= EXERCISE DESCRIPTION =
Using the data below, copy each line that includes the word "FrozenInstanceError".

(Stored items)
◇ ◇ ◇
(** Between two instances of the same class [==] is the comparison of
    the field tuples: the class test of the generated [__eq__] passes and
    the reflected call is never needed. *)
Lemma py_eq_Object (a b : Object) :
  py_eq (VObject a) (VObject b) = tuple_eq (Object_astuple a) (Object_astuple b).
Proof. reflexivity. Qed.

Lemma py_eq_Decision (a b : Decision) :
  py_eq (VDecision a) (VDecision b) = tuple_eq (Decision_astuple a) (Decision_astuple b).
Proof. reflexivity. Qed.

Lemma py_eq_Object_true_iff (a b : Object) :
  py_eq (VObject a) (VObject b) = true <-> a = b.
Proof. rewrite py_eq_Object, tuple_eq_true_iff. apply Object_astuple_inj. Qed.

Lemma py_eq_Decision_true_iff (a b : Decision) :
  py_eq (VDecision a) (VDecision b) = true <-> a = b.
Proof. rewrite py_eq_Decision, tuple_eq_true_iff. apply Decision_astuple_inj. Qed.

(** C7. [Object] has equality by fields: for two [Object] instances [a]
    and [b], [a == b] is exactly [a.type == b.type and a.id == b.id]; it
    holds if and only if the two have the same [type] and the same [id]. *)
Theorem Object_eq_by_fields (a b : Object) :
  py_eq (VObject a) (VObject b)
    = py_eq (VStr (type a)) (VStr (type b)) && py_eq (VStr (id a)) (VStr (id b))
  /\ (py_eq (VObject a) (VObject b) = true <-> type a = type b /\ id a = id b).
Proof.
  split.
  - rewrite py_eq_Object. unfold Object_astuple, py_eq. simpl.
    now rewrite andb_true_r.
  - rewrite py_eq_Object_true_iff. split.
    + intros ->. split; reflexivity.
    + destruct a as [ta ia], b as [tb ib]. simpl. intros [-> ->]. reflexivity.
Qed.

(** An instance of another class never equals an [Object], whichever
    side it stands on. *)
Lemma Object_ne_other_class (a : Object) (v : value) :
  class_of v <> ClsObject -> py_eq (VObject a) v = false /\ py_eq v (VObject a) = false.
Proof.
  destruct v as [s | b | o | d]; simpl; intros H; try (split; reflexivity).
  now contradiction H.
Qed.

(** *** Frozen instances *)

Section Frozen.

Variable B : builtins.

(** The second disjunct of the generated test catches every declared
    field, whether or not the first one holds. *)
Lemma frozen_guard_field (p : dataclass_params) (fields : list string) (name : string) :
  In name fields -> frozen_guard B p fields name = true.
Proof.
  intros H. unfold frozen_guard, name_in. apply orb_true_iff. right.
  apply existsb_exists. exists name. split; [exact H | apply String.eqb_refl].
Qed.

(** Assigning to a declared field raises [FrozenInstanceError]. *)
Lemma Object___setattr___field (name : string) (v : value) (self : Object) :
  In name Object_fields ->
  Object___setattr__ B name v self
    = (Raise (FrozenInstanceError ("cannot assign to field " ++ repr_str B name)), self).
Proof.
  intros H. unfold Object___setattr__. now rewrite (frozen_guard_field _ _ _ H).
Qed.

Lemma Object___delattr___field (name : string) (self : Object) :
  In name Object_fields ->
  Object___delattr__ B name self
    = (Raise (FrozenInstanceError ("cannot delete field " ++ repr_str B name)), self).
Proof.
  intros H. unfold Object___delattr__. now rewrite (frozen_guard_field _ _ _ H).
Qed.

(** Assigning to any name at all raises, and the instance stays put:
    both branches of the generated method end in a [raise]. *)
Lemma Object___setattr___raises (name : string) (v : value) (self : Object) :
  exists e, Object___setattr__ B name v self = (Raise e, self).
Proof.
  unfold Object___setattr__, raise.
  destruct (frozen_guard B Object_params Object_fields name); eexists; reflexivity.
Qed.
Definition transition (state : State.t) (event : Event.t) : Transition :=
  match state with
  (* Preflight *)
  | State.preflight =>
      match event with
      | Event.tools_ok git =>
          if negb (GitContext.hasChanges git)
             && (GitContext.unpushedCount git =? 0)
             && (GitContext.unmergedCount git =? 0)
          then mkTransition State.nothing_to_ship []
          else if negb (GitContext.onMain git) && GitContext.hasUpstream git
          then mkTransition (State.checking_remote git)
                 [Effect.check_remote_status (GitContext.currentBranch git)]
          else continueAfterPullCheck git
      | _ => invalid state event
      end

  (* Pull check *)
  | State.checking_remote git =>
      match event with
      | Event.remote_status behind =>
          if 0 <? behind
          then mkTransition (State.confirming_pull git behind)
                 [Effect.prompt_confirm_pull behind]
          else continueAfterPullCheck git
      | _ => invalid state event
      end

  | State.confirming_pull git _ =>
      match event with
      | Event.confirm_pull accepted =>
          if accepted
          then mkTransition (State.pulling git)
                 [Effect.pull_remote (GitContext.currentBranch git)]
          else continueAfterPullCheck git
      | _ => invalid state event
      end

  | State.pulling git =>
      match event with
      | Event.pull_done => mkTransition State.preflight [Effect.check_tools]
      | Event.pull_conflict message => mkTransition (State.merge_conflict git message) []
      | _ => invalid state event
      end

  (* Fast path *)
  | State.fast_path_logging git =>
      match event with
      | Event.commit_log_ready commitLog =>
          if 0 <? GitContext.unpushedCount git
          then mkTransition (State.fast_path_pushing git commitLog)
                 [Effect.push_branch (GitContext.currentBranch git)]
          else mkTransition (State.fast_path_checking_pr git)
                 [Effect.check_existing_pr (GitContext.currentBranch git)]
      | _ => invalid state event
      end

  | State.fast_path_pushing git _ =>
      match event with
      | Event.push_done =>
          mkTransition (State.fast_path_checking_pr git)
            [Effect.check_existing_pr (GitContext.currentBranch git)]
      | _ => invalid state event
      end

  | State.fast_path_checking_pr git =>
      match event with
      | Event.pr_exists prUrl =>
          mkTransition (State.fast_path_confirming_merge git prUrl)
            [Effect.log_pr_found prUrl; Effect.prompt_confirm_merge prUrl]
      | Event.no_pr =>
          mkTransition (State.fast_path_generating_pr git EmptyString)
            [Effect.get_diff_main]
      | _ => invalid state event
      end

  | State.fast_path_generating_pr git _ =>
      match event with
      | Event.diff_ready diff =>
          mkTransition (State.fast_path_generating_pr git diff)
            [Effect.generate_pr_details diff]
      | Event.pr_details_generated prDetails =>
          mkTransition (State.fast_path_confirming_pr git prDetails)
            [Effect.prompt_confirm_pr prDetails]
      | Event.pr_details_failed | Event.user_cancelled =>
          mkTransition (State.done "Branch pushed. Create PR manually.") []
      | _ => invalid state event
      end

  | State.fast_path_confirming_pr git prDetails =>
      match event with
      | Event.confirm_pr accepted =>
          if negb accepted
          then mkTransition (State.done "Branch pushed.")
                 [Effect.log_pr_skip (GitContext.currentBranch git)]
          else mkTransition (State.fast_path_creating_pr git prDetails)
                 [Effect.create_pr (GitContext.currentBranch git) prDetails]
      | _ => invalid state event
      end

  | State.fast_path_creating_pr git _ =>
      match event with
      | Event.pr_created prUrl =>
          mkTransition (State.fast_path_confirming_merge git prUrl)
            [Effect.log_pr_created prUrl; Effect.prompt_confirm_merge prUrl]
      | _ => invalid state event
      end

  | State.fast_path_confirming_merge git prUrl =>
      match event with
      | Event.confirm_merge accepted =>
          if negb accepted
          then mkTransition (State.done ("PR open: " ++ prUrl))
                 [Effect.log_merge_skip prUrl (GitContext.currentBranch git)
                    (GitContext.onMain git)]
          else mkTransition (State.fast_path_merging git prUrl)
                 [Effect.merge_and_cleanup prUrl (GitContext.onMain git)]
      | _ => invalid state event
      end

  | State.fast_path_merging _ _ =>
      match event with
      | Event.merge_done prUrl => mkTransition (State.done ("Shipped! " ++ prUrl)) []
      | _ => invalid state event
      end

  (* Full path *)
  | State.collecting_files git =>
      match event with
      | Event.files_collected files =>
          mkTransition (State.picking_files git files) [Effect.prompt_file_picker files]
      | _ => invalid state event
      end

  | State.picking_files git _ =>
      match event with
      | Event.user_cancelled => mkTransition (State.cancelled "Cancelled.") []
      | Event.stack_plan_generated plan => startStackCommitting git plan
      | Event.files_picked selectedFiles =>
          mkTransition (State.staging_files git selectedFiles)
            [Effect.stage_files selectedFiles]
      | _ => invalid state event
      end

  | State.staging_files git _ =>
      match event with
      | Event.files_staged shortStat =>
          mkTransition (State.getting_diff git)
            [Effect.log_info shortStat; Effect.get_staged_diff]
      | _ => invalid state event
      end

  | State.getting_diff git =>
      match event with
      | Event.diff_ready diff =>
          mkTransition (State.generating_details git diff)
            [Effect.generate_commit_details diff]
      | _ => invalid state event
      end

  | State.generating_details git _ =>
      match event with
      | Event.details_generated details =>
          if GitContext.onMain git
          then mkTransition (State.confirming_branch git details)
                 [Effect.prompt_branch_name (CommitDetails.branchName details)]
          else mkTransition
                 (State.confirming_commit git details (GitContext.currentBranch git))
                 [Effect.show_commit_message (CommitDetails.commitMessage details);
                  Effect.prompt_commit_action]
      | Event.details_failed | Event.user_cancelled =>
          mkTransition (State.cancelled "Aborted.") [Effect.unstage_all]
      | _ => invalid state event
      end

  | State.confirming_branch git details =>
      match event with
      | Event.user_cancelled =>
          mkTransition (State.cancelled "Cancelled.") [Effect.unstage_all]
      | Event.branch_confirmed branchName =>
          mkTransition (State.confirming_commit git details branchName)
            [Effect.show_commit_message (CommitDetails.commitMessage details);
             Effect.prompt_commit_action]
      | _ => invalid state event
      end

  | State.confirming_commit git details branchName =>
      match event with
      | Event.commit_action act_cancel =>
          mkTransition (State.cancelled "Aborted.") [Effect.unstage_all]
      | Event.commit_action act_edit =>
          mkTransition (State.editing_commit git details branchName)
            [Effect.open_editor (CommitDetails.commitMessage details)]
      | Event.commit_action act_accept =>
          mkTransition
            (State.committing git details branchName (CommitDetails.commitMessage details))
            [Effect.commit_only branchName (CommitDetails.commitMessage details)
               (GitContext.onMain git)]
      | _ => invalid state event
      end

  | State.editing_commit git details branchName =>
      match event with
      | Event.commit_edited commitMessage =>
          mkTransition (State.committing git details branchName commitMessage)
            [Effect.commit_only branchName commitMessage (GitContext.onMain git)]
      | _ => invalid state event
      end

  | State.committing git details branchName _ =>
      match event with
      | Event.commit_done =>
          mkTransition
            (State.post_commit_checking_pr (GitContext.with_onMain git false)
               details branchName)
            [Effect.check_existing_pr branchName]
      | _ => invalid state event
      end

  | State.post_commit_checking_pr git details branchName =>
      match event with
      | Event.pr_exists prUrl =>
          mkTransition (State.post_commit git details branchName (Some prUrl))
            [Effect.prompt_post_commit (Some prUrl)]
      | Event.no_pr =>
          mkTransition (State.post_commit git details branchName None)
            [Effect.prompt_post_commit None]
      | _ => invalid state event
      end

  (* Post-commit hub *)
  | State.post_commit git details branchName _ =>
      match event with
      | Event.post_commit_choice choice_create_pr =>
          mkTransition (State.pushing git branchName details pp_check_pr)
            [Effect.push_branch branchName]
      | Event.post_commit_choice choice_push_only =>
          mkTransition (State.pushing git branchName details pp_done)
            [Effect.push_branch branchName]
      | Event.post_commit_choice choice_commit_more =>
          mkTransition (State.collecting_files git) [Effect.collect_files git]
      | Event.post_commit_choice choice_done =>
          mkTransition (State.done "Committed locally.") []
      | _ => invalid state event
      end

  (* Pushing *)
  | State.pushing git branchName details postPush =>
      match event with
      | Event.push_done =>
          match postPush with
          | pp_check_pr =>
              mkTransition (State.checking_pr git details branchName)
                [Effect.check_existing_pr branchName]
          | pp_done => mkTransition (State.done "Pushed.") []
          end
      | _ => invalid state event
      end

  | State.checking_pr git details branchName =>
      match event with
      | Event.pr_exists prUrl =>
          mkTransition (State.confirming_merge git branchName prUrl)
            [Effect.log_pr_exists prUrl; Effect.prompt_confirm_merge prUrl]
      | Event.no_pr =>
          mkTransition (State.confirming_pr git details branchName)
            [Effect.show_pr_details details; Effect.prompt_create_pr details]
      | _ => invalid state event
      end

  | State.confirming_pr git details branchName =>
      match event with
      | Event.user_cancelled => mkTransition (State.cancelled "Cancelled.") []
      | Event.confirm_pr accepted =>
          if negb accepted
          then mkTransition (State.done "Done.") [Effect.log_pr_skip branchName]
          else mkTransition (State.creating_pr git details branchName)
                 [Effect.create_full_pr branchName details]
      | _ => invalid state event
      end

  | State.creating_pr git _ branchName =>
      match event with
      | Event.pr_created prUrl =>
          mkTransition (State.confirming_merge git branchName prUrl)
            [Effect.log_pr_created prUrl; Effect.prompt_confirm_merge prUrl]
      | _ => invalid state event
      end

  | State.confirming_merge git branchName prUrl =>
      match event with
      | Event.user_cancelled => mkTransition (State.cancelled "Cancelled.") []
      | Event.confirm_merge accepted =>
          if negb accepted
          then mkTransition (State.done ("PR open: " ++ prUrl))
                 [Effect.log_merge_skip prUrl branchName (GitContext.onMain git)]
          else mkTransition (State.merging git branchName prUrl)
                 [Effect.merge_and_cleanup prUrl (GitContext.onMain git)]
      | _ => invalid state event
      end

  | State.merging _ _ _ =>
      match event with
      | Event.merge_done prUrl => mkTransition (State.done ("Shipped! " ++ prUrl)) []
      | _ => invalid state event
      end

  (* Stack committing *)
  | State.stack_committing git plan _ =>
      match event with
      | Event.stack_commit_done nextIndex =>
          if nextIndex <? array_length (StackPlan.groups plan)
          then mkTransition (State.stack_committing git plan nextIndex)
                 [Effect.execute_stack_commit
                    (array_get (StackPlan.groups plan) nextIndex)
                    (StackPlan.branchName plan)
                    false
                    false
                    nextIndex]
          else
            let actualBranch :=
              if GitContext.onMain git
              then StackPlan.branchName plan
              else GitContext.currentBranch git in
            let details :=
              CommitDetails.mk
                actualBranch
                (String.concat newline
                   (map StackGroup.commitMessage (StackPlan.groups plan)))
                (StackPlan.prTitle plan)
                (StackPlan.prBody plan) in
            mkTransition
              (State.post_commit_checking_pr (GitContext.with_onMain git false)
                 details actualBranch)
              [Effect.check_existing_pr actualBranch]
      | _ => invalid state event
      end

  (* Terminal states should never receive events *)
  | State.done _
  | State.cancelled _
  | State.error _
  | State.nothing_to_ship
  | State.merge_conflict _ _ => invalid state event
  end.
◇ ◇ ◇
= EXERCISE OUTPUT =
(** Assigning to a declared field raises [FrozenInstanceError]. *)
    = (Raise (FrozenInstanceError ("cannot assign to field " ++ repr_str B name)), self).
    = (Raise (FrozenInstanceError ("cannot delete field " ++ repr_str B name)), self).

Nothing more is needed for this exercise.